### EXERCISE OBJECTIVE
Among the records below, find the line that has "destruct (deactivate_old_articles_frame w5)"; from there, give the lines again exactly, and stop after the line that has "rewrite (bind_lift_ok _ _ _ _ _ _ Hs) in E.".

[Collected data]
BEGIN
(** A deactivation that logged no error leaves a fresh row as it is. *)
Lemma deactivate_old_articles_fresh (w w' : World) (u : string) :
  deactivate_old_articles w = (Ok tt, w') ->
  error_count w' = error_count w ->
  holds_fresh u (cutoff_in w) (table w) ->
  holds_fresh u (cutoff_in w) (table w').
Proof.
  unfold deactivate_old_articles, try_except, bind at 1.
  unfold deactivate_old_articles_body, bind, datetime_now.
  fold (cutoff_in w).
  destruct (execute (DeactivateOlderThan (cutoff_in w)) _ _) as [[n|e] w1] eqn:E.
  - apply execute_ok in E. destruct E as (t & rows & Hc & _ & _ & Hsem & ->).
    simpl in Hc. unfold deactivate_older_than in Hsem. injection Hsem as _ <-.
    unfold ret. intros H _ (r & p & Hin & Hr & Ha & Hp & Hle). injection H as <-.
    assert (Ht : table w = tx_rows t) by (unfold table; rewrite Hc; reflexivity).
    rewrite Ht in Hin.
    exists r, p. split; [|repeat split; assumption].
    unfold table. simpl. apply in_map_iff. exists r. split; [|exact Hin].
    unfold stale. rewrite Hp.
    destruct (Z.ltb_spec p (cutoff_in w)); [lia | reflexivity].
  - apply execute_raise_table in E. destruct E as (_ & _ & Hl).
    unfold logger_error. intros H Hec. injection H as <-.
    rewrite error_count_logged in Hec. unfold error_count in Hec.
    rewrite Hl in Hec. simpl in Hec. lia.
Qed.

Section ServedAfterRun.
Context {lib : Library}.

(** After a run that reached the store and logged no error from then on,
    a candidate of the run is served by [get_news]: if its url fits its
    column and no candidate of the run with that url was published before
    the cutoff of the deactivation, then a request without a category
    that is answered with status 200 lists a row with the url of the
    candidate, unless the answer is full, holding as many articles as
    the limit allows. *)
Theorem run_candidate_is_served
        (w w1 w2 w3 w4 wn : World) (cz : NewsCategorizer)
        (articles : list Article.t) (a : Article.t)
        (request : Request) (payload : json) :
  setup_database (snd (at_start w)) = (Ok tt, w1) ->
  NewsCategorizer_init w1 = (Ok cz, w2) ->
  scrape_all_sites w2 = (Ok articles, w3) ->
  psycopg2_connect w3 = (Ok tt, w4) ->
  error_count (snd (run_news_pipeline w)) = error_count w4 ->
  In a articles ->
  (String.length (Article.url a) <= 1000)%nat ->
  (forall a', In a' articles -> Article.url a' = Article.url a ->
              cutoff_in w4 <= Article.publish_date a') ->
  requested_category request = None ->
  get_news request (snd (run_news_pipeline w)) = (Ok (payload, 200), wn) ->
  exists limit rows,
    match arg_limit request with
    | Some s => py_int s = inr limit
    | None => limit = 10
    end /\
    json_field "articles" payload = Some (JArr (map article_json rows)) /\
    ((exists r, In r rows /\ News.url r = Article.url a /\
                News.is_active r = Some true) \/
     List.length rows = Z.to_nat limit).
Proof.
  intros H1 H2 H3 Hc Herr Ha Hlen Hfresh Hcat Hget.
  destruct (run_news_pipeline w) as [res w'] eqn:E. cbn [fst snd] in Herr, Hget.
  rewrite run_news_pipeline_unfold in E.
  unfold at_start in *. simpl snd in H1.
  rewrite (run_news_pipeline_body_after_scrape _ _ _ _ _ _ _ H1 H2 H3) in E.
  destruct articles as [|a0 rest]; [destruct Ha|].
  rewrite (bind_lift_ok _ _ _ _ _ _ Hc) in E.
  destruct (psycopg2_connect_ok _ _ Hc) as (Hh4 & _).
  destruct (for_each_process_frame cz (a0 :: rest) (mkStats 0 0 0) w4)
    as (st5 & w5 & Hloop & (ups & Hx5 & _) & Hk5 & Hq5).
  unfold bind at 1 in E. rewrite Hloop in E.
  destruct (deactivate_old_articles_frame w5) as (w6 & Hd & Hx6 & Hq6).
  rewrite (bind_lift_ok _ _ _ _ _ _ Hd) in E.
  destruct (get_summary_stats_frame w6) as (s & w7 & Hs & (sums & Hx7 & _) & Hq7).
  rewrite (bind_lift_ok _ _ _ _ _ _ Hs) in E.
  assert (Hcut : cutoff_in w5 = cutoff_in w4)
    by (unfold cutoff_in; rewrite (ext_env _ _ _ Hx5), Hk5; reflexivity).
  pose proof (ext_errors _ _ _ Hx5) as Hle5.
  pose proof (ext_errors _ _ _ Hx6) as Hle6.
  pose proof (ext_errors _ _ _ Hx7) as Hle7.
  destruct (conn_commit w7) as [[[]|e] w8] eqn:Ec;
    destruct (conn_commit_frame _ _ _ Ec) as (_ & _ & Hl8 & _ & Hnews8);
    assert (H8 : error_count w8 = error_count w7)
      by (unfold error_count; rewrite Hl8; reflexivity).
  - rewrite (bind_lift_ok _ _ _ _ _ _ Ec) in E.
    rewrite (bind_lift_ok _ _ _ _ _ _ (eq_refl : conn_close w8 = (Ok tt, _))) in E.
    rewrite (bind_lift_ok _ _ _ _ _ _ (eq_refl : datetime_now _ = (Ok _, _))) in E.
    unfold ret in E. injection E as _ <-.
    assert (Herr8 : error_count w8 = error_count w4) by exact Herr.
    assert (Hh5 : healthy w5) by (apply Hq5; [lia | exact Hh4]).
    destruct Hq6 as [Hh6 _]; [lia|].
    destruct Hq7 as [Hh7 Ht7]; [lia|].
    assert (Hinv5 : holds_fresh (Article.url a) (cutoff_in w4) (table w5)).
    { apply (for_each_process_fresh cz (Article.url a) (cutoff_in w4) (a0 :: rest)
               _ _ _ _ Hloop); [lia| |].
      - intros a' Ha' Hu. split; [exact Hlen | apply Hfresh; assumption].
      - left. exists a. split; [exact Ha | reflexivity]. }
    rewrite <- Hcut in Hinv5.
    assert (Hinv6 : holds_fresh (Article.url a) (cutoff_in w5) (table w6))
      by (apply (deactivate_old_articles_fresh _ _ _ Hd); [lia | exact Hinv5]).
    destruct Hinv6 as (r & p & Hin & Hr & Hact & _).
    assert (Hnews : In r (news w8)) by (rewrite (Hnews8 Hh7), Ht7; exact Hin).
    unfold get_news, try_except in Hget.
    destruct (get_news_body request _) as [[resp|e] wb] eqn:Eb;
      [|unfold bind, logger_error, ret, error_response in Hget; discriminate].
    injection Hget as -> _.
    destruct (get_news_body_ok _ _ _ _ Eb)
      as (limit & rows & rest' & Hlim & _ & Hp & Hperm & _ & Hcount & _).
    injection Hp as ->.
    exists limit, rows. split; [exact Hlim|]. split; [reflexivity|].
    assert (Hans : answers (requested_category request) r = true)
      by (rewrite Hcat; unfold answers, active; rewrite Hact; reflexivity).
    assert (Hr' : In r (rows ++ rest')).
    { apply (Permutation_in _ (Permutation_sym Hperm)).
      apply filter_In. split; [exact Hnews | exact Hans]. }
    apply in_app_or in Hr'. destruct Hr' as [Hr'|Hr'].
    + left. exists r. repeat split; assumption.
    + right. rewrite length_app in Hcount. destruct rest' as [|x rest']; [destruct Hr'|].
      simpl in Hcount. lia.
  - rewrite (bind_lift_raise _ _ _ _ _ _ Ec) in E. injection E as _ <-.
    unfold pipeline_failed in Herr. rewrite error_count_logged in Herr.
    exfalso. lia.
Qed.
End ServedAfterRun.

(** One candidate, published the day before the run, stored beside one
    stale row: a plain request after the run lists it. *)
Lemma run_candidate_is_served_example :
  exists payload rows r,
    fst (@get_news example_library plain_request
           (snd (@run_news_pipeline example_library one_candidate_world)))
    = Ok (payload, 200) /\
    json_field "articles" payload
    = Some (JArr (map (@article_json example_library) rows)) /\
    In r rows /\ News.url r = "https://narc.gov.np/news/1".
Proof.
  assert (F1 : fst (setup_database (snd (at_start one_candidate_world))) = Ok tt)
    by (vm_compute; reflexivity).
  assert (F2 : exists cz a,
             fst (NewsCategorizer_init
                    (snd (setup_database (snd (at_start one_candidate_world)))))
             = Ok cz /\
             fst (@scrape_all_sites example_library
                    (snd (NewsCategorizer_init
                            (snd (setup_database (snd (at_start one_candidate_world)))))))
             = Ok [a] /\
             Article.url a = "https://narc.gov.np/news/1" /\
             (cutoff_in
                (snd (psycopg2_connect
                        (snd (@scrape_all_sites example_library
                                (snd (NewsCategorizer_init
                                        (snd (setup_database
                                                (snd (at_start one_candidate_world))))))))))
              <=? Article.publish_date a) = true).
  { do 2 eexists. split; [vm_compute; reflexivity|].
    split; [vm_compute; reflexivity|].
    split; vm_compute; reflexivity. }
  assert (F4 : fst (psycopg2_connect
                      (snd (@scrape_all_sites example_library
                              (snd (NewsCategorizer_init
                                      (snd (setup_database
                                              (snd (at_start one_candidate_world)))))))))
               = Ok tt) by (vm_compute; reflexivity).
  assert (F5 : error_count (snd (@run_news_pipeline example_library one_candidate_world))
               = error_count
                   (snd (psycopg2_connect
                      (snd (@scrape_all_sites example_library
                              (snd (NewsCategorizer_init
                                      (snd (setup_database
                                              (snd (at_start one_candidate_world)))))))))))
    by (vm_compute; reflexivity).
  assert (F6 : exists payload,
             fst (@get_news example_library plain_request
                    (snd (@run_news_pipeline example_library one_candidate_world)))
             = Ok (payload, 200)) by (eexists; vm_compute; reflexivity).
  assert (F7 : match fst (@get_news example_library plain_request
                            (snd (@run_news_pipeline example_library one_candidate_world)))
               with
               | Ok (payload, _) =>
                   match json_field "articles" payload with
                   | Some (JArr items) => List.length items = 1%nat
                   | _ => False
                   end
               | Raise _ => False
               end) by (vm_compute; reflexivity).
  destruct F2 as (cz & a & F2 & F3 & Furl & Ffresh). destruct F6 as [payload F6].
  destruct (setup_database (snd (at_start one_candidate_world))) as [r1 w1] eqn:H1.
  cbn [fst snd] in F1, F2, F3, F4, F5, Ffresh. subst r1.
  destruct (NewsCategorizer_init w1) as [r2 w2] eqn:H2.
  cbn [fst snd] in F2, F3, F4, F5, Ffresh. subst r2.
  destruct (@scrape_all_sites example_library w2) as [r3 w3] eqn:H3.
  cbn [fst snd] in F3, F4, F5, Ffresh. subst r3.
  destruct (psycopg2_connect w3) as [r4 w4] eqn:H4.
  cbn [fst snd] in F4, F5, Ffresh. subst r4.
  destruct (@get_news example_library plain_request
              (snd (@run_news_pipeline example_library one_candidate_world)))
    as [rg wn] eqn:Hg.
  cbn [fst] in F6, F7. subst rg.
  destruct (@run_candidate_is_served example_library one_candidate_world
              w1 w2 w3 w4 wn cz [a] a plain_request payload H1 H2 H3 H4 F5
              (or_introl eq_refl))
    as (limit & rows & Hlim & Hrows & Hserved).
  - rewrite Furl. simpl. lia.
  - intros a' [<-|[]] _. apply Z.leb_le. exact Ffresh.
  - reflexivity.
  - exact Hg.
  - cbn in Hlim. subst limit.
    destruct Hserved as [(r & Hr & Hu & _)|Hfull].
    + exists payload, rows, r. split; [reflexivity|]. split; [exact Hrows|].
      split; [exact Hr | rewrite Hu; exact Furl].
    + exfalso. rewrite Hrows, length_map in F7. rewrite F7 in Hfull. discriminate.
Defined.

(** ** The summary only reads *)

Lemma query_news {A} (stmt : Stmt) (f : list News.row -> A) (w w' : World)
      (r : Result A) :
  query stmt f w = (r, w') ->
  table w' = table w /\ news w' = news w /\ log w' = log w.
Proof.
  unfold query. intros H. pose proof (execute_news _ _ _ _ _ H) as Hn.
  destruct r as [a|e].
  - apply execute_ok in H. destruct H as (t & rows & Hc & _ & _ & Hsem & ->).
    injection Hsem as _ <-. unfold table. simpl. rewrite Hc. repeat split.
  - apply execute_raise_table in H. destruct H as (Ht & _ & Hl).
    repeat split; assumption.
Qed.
END
### WRITTEN RESPONSE
  destruct (deactivate_old_articles_frame w5) as (w6 & Hd & Hx6 & Hq6).
  rewrite (bind_lift_ok _ _ _ _ _ _ Hd) in E.
  destruct (get_summary_stats_frame w6) as (s & w7 & Hs & (sums & Hx7 & _) & Hq7).
  rewrite (bind_lift_ok _ _ _ _ _ _ Hs) in E.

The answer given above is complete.